As to the date of the operation, Monash noted that preparations would occupy seven days. A rotation of divisions in the line was scheduled for 28 – 30 June, so the attack would need to be no earlier than the first week in July.
John Howells 2018
With Rawlinson’s approval planning the operation to take the Le Hamel salient went into full swing.
Monash knew that detailed planning and coordination could yield success. He advocated that a perfected modern battle plan is like a score for an orchestral composition, where the various arms and units are the instruments, and the tasks they perform are their respective musical phrases. Every individual unit must make its entry precisely at the proper moment, and play its phrase in the general harmony.

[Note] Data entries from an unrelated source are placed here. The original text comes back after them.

(** * ShieldCLI: rule engine, proxy mode policy and efficacy analyser

    A shallow embedding of the Go sources
      - pkg/waf/rule.go      (Rule, Compile, Match, calculateEntropy,
                              detectSQLi, detectXSS)
      - pkg/waf/engine.go    (Engine, addDefaultRules, AddRule, Check,
                              checkRule)
      - pkg/proxy            (InterceptRequest, NewProxy, handleRequest,
                              askUser, responseWriter)
      - pkg/analysis         (AnalyzeRules, calculateRuleMetrics,
                              generateRecommendations)
    together with the properties the specification states about them.

    Conventions.  A Go [string] is a sequence of bytes: [String.string],
    whose characters are 8-bit.  A Go [int]/[int64] that is only stored,
    compared or counted up to a slice length is a [Z].  A [float64] is a
    primitive binary64 float ([PrimFloat.float]), so that float
    expressions evaluate exactly as they do in Go.  A Go [map] is a
    [gmap]; ranging over it is modelled by [map_to_list], whose order is
    as unspecified to the proofs as Go's is to the program. *)

From Stdlib Require Import ZArith String Ascii List Bool Lia DecimalString.
From Stdlib Require Import Floats.
From stdpp Require Import base gmap strings list.

Local Open Scope string_scope.
Local Open Scope list_scope.
Local Open Scope Z_scope.

(** ** Results of fallible calls *)

Inductive result (A : Type) : Type :=
  | Ok (a : A)
  | Err (msg : string).
Arguments Ok {A} a.
Arguments Err {A} msg.

(** ** The Go standard library functions the program calls into

    These are not code of the repository.  The embedding takes them as an
    interface; every theorem below holds for each implementation of it. *)

Class GoRuntime := {
  (** [regexp.Compile]: the compiled expression is represented by its
      [MatchString] method. *)
  regexp_Compile : string -> result (string -> bool);
  (** [unicode.ToUpper] and [unicode.ToLower], on code points. *)
  unicode_ToUpper : Z -> Z;
  unicode_ToLower : Z -> Z;
  (** [math.Log2]. *)
  math_Log2 : float -> float;
  (** [textproto.CanonicalMIMEHeaderKey], used by [http.Header.Get]. *)
  textproto_CanonicalMIMEHeaderKey : string -> string
}.

(** ** Package strings *)

Module GoStrings.

Definition byte_val (c : ascii) : N := N_of_ascii c.

(** [c >= utf8.RuneSelf] is the negation of this. *)
Definition isASCIIbyte (c : ascii) : bool := (byte_val c <? 128)%N.

Fixpoint isASCII (s : string) : bool :=
  match s with
  | EmptyString => true
  | String c s' => isASCIIbyte c && isASCII s'
  end.

Definition upper_byte (c : ascii) : ascii :=
  if ((97 <=? byte_val c) && (byte_val c <=? 122))%N
  then ascii_of_N (byte_val c - 32) else c.

Definition lower_byte (c : ascii) : ascii :=
  if ((65 <=? byte_val c) && (byte_val c <=? 90))%N
  then ascii_of_N (byte_val c + 32) else c.

(** Every byte value, in order. *)
Definition allBytes : list ascii := map ascii_of_nat (seq 0 256).

Fixpoint map_bytes (f : ascii -> ascii) (s : string) : string :=
  match s with
  | EmptyString => EmptyString
  | String c s' => String (f c) (map_bytes f s')
  end.

(** The string without its first [n] bytes, [s[n:]]. *)
Fixpoint drop_bytes (n : nat) (s : string) : string :=
  match n, s with
  | O, _ => s
  | S n', String _ s' => drop_bytes n' s'
  | S _, EmptyString => EmptyString
  end.

(** *** Package unicode/utf8

    [for _, r := range s] yields the code points of [s]; a byte that does
    not start a well-formed sequence yields U+FFFD and advances by one. *)

Definition RuneError : Z := 65533.

Definition bz (c : ascii) : Z := Z.of_N (byte_val c).

Definition in_range (lo hi b : Z) : bool := (lo <=? b) && (b <=? hi).

Definition cont (b : Z) : Z := Z.land b 63.

Definition decodeRune (s : string) : Z * nat :=
  match s with
  | EmptyString => (RuneError, 0%nat)
  | String c0 s1 =>
    let b0 := bz c0 in
    if b0 <? 128 then (b0, 1%nat)
    else if in_range 194 223 b0 then
      match s1 with
      | String c1 _ =>
        if in_range 128 191 (bz c1)
        then (Z.lor (Z.shiftl (Z.land b0 31) 6) (cont (bz c1)), 2%nat)
        else (RuneError, 1%nat)
      | _ => (RuneError, 1%nat)
      end
    else if in_range 224 239 b0 then
      match s1 with
      | String c1 (String c2 _) =>
        let lo := if b0 =? 224 then 160 else 128 in
        let hi := if b0 =? 237 then 159 else 191 in
        if in_range lo hi (bz c1) && in_range 128 191 (bz c2)
        then (Z.lor (Z.shiftl (Z.land b0 15) 12)
                (Z.lor (Z.shiftl (cont (bz c1)) 6) (cont (bz c2))), 3%nat)
        else (RuneError, 1%nat)
      | _ => (RuneError, 1%nat)
      end
    else if in_range 240 244 b0 then
      match s1 with
      | String c1 (String c2 (String c3 _)) =>
        let lo := if b0 =? 240 then 144 else 128 in
        let hi := if b0 =? 244 then 143 else 191 in
        if in_range lo hi (bz c1) && in_range 128 191 (bz c2)
           && in_range 128 191 (bz c3)
        then (Z.lor (Z.shiftl (Z.land b0 7) 18)
                (Z.lor (Z.shiftl (cont (bz c1)) 12)
                   (Z.lor (Z.shiftl (cont (bz c2)) 6) (cont (bz c3)))), 4%nat)
        else (RuneError, 1%nat)
      | _ => (RuneError, 1%nat)
      end
    else (RuneError, 1%nat)
  end.


(** The runes of [s]; every step consumes a byte, so [fuel] = [len(s)]
    is enough. *)
Fixpoint runes_from (fuel : nat) (s : string) : list Z :=
  match fuel, s with
  | O, _ => []
  | _, EmptyString => []
  | S fuel', _ =>
    let '(r, w) := decodeRune s in r :: runes_from fuel' (drop_bytes w s)
  end.

Definition runes (s : string) : list Z := runes_from (String.length s) s.

(** [utf8.AppendRune]: the bytes of a code point; a surrogate or a value
    out of range is written as U+FFFD. *)
Definition byte_of (z : Z) : ascii := ascii_of_N (Z.to_N z).

Definition encodeRune (r : Z) : string :=
  if (0 <=? r) && (r <=? 127) then String (byte_of r) EmptyString
  else if (0 <=? r) && (r <=? 2047) then
    String (byte_of (Z.lor 192 (Z.shiftr r 6)))
      (String (byte_of (Z.lor 128 (cont r))) EmptyString)
  else if (r <? 0) || (1114111 <? r) || in_range 55296 57343 r then
    String (byte_of 239) (String (byte_of 191) (String (byte_of 189) EmptyString))
  else if r <=? 65535 then
    String (byte_of (Z.lor 224 (Z.shiftr r 12)))
      (String (byte_of (Z.lor 128 (cont (Z.shiftr r 6))))
         (String (byte_of (Z.lor 128 (cont r))) EmptyString))
  else
    String (byte_of (Z.lor 240 (Z.shiftr r 18)))
      (String (byte_of (Z.lor 128 (cont (Z.shiftr r 12))))
         (String (byte_of (Z.lor 128 (cont (Z.shiftr r 6))))
            (String (byte_of (Z.lor 128 (cont r))) EmptyString))).

(** *** Case mapping *)

(** [strings.Map(mapping, s)]: the code points of [s], each replaced by
    its image, or dropped when the image is negative.  A byte that is not
    part of a well-formed sequence is read as U+FFFD.  [skip] counts the
    bytes of the current code point that are still to be passed over. *)
Fixpoint mapFrom (mapping : Z -> Z) (skip : nat) (s : string) : string :=
  match s with
  | EmptyString => EmptyString
  | String _ s' =>
    match skip with
    | S skip' => mapFrom mapping skip' s'
    | O =>
      let '(c, width) := decodeRune s in
      let r := mapping c in
      (if r <? 0 then EmptyString else encodeRune r)
      +:+ mapFrom mapping (width - 1) s'
    end
  end.

Definition Map (mapping : Z -> Z) (s : string) : string := mapFrom mapping 0 s.

(** [strings.ToUpper]: byte-wise on an ASCII-only string, code point by
    code point otherwise. *)
Definition ToUpper `{GoRuntime} (s : string) : string :=
  if isASCII s then map_bytes upper_byte s else Map unicode_ToUpper s.

Definition ToLower `{GoRuntime} (s : string) : string :=
  if isASCII s then map_bytes lower_byte s else Map unicode_ToLower s.


(** [strings.HasPrefix(s, prefix)] *)
Definition HasPrefix (s p : string) : bool := String.prefix p s.

(** [strings.TrimPrefix(s, prefix)] *)
Definition TrimPrefix (s p : string) : string :=
  if HasPrefix s p then drop_bytes (String.length p) s else s.

(** [strings.HasSuffix(s, suffix)] *)
Definition HasSuffix (s p : string) : bool :=
  (String.length p <=? String.length s)%nat &&
  String.eqb (drop_bytes (String.length s - String.length p) s) p.

(** [strings.Contains(s, substr)]: [substr] starts at some offset of [s]. *)
Fixpoint Contains (s sub : string) : bool :=
  String.prefix sub s ||
  match s with
  | EmptyString => false
  | String _ s' => Contains s' sub
  end.

End GoStrings.

(** ** Package fmt: scanning a word *)

Module GoFmt.
Import GoStrings.

(** The white space of package fmt, as ranges of code points. *)
Definition space : list (Z * Z) :=
  [ (9, 13); (32, 32); (133, 133); (160, 160); (5760, 5760); (8192, 8202);
    (8232, 8233); (8239, 8239); (8287, 8287); (12288, 12288) ].

Definition isSpace (r : Z) : bool :=
  existsb (fun rng => in_range (fst rng) (snd rng) r) space.

(** [SkipSpace] in a [Scanln] call: the input behind the leading white
    space, or [None] when a newline comes first, where the call gives up
    with the error [unexpected newline]. *)
Fixpoint skipSpace (fuel : nat) (s : string) : option string :=
  match fuel, s with
  | S fuel', String _ _ =>
    let '(r, w) := decodeRune s in
    if r =? 10 then None
    else if isSpace r then skipSpace fuel' (drop_bytes w s)
    else Some s
  | _, _ => Some s
  end.

(** The runes up to the next white space or the end of the input. *)
Fixpoint token (fuel : nat) (s : string) : string :=
  match fuel, s with
  | S fuel', String _ _ =>
    let '(r, w) := decodeRune s in
    if isSpace r then EmptyString
    else encodeRune r +:+ token fuel' (drop_bytes w s)
  | _, _ => EmptyString
  end.

(** [var response string; fmt.Scanln(&response)] on the standard input
    [input]: the value of [response] afterwards.  It is the first word of
    the line; it is empty when the line is empty or the input is at its
    end.  What follows the word on the line makes the call return the
    error [expected newline], after the word has been stored. *)
Definition Scanln (input : string) : string :=
  match skipSpace (String.length input) input with
  | Some rest => token (String.length rest) rest
  | None => EmptyString
  end.

End GoFmt.

(** ** The part of net/http the program reads *)

Module Http.

(** A request body, when not [nil]: a reader that delivers [data] and
    then ends, or one that delivers [data] and then fails with [err], as
    when the connection breaks in the middle of the body. *)
Inductive BodyReader :=
  | Reader (data : string)
  | FailingReader (data err : string).

(** [io.ReadAll]: the bytes read and the error if any, and the reader
    afterwards, which has delivered all it had. *)
Definition io_ReadAll (rd : BodyReader) : string * option string * BodyReader :=
  match rd with
  | Reader data => (data, None, Reader EmptyString)
  | FailingReader data err => (data, Some err, FailingReader EmptyString err)
  end.

(** [http.Request].  [Header] has canonical keys, as net/http stores them.
    [URLQuery] is the value of [r.URL.Query()] and [URLScheme] that of
    [r.URL.Scheme], which is empty when the request line names a path and
    not a full URL. *)
Record Request := {
  Method : string;
  RequestURI : string;
  RemoteAddr : string;
  Header : gmap string (list string);
  URLQuery : gmap string (list string);
  URLScheme : string;
  Body : option BodyReader;
  ContentLength : Z
}.

(** [http.Response]: the status code and the body, in the pieces in which
    a reader gets it. *)
Record Response := {
  StatusCode : Z;
  BodyChunks : list string
}.

(** [http.Header.Get]: the first value stored under the canonical form of
    [key], or the empty string. *)
Definition Header_Get `{GoRuntime} (h : gmap string (list string)) (key : string) : string :=
  match h !! textproto_CanonicalMIMEHeaderKey key with
  | Some (v :: _) => v
  | _ => EmptyString
  end.

Definition StatusOK : Z := 200.
Definition StatusForbidden : Z := 403.
Definition StatusBadGateway : Z := 502.

End Http.

(** ** Package waf: the rule model (rule.go) *)

Module Waf.
Import GoStrings Http.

Monash faced manpower problems for the coming assault. Battle casualties and a drop in volunteer levels in Australia had depleted the infantry section of his orchestra. The Australian Prime Minister Billy Hughes tried and failed in 1916 and 1917 to have the Australian people in a referendum agree to introduce conscription for the AIF (Australia already conscripted for the AMF, but these soldiers only served in Australia and could not be used to reinforce the AIF). Monash therefore needed a strategy that would use manpower sparingly. He had assets to work with - the new generation of better-engineered tanks never yet used in combat, innovative tactics and the possibility of some reinforcements from the United States of America.
Monash planned the operation in precise detail; the tactics were new. It was to be a dawn attack by 4 Div commanded by Major General Ewan Sinclair-McLaglan. Monash asked for some newly arrived American troops. General Rawlinson agreed that the Americans, though not experienced, could boost Monash’s numbers and, in carrying out his battle plan, they could gain valuable experience alongside the more seasoned Australian infantry. Monash asked for about 2,000 men.
On 27 June, Major General George Read’s 2 Corps of the American Expeditionary Force (AEF) advised the 33rd Division’s Major General George Bell, that ‘participation … in a raid of some kind … is approved … [and] is considered valuable training.’ Early on June 30, one month after arriving in France, C Company of the 131st Infantry joined the 42nd Battalion from Queensland, while E Company reinforced the South Australian 43rd Battalion. A and G Companies of the 132nd Infantry reported to the 13th Battalion from New South Wales and the Queensland 15th Battalion, respectively.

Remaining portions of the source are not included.